DESCRIPTION OF THE TASK: Please repeat the records exactly from their first line, finishing at the line containing "interview_in_progress c) /\" and including it.

EXERCISE DATA:
[Start of section]

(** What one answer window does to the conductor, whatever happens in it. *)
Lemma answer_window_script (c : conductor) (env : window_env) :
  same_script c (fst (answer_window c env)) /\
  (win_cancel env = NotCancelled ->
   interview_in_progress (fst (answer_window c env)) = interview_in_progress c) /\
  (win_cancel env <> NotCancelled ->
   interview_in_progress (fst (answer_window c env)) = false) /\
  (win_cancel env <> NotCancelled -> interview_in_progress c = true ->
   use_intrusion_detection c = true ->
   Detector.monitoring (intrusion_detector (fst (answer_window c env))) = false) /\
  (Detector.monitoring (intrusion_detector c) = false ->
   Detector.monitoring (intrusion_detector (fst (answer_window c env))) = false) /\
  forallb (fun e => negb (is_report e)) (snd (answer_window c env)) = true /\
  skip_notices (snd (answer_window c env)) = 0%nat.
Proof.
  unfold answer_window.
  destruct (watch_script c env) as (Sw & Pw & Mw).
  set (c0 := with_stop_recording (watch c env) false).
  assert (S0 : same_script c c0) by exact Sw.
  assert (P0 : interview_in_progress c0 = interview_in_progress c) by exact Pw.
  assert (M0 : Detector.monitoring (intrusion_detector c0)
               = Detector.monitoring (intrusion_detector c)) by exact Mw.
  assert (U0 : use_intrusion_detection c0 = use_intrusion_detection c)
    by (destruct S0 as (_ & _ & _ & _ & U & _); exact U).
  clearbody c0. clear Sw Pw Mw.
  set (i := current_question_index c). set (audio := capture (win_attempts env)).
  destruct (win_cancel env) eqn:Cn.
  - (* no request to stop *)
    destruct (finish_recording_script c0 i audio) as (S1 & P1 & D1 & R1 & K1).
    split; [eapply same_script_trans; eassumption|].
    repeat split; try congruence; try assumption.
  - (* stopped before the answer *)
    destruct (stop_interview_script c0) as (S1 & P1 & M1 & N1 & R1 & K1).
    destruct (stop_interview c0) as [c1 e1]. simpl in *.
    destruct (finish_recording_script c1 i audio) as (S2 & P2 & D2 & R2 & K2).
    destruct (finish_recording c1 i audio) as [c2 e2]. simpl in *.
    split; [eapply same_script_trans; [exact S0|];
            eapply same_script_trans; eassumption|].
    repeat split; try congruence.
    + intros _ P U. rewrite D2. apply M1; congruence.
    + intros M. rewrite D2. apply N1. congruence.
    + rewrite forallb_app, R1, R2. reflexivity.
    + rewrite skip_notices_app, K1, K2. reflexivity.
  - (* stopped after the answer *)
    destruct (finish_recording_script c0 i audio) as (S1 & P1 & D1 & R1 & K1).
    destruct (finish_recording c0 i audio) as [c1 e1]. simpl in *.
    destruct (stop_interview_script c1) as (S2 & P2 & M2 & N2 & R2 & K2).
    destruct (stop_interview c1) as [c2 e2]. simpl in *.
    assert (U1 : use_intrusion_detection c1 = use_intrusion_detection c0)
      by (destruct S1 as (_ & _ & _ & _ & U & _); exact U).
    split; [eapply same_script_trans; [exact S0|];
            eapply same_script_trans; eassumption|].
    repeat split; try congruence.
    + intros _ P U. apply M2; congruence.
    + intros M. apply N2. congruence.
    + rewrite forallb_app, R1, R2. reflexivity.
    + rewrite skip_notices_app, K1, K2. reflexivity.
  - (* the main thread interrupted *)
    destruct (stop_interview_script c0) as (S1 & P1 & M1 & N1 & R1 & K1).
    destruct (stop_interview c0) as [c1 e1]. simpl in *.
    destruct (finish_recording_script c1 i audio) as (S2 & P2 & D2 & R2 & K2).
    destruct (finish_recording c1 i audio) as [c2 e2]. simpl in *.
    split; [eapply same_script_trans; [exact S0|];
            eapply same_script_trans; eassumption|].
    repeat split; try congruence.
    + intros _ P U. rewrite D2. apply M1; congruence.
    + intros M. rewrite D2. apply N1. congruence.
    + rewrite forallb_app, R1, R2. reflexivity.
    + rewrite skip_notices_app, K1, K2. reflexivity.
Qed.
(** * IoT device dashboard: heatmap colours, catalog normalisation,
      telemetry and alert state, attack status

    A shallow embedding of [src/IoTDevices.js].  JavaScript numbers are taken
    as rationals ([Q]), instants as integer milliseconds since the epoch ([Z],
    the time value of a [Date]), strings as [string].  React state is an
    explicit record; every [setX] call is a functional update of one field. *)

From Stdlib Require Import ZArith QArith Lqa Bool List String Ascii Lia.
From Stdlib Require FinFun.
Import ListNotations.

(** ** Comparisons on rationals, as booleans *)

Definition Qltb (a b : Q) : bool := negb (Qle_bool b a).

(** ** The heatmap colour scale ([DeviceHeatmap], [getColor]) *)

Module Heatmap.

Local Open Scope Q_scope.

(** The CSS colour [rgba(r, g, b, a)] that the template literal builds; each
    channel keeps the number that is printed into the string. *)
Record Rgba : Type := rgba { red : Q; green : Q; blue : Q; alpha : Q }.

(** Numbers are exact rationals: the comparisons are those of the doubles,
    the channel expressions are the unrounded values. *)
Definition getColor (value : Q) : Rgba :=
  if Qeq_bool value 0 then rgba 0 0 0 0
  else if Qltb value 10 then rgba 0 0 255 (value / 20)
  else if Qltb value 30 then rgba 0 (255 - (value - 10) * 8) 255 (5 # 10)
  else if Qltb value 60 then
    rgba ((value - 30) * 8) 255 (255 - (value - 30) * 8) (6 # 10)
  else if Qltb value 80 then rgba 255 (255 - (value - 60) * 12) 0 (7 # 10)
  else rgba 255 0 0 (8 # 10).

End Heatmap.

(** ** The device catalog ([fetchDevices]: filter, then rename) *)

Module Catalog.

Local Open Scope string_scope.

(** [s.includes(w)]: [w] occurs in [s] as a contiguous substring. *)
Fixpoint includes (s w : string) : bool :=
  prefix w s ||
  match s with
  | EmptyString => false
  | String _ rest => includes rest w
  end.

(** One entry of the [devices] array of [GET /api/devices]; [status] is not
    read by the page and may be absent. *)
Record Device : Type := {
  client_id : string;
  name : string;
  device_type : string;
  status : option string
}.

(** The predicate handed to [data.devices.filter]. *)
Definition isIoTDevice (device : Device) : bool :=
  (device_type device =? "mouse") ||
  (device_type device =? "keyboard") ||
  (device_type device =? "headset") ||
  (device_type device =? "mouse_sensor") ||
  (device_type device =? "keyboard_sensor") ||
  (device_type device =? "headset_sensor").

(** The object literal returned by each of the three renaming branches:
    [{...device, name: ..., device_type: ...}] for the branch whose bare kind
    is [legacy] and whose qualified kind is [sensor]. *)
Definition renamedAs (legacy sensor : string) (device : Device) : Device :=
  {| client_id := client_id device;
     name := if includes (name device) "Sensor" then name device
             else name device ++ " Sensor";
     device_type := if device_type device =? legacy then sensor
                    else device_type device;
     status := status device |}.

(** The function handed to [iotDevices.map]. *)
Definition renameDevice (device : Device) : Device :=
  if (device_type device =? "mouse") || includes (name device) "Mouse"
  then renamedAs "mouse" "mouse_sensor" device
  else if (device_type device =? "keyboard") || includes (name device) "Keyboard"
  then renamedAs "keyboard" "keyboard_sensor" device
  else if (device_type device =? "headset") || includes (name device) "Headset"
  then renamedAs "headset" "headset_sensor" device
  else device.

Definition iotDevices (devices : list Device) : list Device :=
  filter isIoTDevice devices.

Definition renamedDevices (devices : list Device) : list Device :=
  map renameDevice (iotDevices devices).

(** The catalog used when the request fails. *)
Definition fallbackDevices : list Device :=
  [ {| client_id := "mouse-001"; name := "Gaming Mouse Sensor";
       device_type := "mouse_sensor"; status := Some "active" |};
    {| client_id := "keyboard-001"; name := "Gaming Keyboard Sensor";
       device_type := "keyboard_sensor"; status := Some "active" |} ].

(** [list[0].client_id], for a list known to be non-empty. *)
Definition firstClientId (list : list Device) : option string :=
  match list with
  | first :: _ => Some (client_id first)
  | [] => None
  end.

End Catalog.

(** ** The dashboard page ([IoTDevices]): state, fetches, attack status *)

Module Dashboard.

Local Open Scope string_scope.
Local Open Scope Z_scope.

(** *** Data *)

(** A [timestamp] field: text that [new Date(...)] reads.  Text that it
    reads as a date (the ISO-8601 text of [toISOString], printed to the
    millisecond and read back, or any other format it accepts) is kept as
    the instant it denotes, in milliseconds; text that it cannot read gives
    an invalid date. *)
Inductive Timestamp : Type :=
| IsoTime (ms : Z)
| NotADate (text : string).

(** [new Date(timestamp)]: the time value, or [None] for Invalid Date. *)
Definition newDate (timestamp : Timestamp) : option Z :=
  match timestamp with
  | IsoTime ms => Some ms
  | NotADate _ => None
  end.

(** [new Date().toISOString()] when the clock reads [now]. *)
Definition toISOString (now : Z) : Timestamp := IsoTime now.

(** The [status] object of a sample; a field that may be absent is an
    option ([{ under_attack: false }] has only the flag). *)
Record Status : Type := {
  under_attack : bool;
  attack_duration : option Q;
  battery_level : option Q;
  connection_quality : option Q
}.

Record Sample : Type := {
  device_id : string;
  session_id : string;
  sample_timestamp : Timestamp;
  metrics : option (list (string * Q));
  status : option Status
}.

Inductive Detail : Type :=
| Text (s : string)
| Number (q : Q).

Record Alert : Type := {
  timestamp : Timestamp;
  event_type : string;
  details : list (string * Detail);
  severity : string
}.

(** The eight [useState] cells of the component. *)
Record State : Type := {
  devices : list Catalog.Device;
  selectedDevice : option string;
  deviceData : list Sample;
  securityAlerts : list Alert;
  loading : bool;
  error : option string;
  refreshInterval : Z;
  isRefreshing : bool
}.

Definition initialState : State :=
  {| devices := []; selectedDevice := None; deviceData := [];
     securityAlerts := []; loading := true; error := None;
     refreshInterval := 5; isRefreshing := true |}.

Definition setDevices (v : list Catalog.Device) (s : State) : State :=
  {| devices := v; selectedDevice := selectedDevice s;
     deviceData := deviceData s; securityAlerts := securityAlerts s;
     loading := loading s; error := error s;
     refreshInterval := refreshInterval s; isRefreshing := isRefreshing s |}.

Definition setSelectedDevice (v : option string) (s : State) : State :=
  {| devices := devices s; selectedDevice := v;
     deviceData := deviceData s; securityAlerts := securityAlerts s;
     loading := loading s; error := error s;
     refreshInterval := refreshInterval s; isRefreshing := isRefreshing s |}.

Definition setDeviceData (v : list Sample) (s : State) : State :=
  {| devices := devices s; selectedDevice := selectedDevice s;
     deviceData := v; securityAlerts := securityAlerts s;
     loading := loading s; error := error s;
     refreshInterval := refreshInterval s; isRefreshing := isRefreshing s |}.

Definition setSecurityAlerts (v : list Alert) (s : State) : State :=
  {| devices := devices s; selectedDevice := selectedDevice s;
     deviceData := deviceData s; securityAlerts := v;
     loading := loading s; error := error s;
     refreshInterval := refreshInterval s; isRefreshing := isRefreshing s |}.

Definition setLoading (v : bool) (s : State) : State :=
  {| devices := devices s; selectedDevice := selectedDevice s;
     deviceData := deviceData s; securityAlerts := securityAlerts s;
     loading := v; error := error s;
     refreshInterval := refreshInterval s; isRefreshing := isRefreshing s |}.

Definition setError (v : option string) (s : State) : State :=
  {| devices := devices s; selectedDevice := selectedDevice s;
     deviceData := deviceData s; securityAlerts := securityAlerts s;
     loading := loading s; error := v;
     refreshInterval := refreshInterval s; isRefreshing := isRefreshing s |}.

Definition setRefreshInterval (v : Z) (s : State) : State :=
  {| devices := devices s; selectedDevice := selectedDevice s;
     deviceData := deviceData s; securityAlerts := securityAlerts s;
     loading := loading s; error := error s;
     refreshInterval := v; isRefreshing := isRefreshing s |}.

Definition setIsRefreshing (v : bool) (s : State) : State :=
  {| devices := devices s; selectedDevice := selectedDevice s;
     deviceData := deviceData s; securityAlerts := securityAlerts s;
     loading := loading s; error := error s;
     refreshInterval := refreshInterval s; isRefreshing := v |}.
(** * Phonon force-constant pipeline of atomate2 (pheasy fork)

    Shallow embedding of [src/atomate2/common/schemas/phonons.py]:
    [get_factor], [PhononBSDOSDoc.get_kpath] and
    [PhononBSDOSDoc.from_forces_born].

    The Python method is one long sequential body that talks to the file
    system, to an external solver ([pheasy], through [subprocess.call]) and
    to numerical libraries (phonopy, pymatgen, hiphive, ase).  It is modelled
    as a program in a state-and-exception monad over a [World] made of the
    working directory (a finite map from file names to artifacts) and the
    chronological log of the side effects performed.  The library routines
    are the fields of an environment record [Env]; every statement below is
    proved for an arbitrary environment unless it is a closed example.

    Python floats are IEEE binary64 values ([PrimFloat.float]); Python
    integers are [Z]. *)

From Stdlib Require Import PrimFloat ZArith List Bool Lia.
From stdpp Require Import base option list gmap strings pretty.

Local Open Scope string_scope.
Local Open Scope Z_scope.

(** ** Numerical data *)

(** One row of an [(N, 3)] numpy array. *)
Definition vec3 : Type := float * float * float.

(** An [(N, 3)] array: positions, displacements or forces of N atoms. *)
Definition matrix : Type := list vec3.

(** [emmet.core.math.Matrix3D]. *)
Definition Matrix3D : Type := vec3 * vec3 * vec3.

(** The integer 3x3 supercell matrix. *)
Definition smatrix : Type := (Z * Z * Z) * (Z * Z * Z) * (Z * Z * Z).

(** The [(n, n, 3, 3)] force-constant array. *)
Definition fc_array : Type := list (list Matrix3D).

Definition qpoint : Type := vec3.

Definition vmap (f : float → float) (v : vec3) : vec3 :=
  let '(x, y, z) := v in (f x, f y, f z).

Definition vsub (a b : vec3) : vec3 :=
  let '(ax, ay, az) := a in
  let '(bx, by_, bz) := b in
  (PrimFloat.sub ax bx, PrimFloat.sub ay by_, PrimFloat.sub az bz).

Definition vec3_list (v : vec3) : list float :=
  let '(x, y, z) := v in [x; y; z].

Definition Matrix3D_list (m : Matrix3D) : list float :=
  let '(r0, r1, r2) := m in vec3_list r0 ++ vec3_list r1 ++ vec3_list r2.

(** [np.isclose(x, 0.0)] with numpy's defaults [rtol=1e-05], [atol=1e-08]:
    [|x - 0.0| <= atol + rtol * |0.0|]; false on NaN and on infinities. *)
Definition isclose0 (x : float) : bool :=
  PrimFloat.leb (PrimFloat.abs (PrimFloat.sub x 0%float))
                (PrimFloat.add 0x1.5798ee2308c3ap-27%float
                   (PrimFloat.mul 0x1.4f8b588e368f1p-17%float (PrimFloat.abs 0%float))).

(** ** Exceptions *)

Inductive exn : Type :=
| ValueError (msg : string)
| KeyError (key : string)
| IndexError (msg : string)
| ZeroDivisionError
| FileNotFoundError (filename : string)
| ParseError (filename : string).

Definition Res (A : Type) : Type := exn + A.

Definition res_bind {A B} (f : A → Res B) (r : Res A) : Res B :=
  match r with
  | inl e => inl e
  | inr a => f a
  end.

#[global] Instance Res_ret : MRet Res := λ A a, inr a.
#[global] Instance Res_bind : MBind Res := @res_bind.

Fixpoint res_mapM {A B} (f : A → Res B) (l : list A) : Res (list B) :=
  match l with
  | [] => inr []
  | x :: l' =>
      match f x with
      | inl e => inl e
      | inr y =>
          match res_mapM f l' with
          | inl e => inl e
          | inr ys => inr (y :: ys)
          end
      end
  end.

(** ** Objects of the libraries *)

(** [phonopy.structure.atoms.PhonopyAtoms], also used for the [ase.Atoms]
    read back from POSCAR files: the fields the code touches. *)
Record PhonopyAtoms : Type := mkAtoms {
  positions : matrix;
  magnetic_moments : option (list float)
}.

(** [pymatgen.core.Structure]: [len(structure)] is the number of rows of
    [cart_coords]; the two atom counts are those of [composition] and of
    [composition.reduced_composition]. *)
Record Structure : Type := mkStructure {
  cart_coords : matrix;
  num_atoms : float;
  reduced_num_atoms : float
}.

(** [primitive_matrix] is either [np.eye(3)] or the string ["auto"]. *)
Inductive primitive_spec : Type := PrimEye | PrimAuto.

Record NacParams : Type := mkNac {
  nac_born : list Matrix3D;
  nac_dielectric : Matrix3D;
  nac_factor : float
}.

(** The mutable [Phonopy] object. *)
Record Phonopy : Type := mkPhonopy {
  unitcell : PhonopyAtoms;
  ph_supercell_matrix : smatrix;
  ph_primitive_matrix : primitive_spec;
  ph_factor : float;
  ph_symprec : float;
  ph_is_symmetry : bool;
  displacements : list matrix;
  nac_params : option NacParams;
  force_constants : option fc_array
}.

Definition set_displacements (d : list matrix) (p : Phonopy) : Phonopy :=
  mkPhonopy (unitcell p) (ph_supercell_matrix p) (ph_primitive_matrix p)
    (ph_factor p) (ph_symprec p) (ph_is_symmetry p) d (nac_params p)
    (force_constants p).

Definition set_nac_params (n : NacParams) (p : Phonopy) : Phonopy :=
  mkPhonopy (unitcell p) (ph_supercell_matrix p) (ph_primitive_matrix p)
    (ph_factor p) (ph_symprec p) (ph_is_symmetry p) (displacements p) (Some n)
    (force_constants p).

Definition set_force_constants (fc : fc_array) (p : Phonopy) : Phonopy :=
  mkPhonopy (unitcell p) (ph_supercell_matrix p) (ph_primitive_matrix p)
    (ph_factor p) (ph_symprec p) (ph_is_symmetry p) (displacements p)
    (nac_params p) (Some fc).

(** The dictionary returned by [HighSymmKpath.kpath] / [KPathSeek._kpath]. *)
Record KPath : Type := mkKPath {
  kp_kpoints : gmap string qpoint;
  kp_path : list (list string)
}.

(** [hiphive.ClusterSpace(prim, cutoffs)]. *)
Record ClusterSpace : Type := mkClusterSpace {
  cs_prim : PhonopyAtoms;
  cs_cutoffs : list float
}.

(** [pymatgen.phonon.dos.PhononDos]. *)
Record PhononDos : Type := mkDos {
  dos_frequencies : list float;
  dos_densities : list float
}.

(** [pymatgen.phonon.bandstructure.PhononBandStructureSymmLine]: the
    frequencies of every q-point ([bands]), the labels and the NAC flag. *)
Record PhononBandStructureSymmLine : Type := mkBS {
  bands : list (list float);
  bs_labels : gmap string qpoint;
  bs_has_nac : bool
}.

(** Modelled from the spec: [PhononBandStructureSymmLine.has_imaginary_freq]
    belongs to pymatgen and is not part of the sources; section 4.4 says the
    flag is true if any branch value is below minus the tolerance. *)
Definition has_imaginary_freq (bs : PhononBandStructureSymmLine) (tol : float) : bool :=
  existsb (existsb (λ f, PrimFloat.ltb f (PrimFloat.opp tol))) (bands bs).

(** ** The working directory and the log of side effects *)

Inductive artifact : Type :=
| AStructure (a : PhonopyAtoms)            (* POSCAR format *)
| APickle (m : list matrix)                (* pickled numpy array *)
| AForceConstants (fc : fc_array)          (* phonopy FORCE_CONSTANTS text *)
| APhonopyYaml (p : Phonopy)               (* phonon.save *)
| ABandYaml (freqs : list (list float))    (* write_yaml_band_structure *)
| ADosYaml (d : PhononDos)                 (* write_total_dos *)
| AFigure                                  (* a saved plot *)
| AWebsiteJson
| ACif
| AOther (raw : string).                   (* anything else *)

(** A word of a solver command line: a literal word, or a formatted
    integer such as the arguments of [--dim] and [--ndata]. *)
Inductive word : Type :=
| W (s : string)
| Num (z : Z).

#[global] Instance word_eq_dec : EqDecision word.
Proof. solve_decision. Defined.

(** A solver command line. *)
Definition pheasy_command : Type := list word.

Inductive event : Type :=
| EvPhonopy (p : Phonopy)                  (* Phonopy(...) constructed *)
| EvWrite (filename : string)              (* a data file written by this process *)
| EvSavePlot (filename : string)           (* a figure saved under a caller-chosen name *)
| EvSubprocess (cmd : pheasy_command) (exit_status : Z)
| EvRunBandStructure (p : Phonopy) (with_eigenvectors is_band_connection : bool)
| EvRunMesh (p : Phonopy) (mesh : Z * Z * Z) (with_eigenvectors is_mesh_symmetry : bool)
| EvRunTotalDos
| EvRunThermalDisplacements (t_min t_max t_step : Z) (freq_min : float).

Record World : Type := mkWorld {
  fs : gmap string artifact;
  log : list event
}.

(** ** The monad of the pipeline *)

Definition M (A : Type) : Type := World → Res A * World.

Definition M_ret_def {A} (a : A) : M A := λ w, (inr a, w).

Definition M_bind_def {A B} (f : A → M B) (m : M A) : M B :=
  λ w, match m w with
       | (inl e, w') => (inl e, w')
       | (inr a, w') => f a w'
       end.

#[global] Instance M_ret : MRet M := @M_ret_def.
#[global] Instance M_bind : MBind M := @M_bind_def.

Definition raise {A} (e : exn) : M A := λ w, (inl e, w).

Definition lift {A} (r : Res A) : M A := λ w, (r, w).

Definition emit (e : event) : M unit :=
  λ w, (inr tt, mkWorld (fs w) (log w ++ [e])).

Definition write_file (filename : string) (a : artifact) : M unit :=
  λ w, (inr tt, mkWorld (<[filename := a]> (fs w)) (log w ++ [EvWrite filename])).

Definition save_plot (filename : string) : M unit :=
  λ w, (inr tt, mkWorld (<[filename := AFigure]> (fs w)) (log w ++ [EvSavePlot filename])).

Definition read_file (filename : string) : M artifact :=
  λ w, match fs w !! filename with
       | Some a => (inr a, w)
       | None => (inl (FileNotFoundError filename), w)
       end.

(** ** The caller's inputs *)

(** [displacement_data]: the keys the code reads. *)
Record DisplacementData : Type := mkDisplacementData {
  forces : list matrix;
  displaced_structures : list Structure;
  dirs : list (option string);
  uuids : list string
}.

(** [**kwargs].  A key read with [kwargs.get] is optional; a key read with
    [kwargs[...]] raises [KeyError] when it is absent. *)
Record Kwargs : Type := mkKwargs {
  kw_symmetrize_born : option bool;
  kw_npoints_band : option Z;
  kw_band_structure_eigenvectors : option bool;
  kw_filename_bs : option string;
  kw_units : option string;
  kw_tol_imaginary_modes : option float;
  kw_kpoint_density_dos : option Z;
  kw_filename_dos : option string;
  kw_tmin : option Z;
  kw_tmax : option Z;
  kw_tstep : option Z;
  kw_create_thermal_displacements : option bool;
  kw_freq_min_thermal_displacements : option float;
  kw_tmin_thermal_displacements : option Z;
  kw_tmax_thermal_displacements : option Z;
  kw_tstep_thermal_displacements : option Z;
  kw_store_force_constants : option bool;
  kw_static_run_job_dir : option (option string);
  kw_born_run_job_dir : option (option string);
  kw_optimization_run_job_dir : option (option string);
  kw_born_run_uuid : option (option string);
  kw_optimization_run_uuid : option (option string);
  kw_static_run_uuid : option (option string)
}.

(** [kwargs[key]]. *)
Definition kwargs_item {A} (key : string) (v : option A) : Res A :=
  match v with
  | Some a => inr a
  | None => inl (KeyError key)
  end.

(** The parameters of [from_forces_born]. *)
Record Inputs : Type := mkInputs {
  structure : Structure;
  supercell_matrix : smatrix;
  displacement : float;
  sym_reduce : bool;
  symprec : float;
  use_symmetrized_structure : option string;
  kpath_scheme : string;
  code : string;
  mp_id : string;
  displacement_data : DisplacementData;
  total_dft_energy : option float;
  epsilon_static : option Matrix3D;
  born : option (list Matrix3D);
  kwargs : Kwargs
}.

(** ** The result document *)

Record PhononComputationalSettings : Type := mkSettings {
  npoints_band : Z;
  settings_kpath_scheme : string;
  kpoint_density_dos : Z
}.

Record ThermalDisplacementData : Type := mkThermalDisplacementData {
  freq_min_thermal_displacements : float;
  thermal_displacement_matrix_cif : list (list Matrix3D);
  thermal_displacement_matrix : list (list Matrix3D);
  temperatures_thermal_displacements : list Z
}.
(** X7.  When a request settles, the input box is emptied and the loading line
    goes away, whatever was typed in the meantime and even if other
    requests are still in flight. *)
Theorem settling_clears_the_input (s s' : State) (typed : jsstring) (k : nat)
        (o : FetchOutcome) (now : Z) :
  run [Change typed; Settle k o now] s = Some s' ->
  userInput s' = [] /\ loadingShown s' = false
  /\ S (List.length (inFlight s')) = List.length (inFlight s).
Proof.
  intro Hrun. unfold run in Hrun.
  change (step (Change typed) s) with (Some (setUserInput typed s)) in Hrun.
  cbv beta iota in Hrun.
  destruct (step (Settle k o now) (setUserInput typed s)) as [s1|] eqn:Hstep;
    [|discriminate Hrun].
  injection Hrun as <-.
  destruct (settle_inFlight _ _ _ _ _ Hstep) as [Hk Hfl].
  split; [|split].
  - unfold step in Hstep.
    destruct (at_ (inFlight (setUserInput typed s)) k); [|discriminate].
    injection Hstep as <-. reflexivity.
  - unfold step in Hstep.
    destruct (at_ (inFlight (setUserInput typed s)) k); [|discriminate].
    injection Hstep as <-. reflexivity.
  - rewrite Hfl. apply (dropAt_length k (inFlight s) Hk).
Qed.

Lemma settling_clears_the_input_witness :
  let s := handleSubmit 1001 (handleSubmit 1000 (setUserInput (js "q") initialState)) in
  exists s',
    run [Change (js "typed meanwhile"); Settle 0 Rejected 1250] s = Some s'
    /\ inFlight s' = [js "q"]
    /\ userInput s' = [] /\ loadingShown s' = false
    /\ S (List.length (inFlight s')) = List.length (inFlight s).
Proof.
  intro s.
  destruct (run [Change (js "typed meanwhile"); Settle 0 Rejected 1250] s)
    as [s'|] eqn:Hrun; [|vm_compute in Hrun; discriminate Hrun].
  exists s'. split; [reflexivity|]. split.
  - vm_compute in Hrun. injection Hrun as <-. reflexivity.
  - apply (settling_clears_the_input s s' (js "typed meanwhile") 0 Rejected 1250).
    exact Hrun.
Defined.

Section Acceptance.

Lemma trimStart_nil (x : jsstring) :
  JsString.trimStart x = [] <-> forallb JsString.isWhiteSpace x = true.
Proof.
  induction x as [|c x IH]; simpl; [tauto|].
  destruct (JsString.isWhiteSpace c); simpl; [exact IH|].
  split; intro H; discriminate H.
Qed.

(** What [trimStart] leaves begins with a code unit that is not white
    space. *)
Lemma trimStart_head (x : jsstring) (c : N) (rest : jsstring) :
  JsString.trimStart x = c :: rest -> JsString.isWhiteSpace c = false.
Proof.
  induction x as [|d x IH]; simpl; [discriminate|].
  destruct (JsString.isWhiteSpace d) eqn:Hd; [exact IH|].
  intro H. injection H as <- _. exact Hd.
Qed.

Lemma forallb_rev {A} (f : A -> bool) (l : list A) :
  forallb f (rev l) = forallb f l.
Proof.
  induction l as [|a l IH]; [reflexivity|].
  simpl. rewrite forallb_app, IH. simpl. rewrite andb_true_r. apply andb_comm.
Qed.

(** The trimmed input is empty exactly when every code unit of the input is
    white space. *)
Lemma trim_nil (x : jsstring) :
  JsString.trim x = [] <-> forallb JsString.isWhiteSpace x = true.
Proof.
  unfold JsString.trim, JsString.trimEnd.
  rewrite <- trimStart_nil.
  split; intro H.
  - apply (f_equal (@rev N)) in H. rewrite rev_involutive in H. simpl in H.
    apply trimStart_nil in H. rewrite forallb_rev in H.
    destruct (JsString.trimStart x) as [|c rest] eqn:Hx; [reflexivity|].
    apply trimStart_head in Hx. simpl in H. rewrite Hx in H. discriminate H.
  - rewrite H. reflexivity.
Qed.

[End of section]

PROBLEM SOLUTION:
(** What one answer window does to the conductor, whatever happens in it. *)
Lemma answer_window_script (c : conductor) (env : window_env) :
  same_script c (fst (answer_window c env)) /\
  (win_cancel env = NotCancelled ->
   interview_in_progress (fst (answer_window c env)) = interview_in_progress c) /\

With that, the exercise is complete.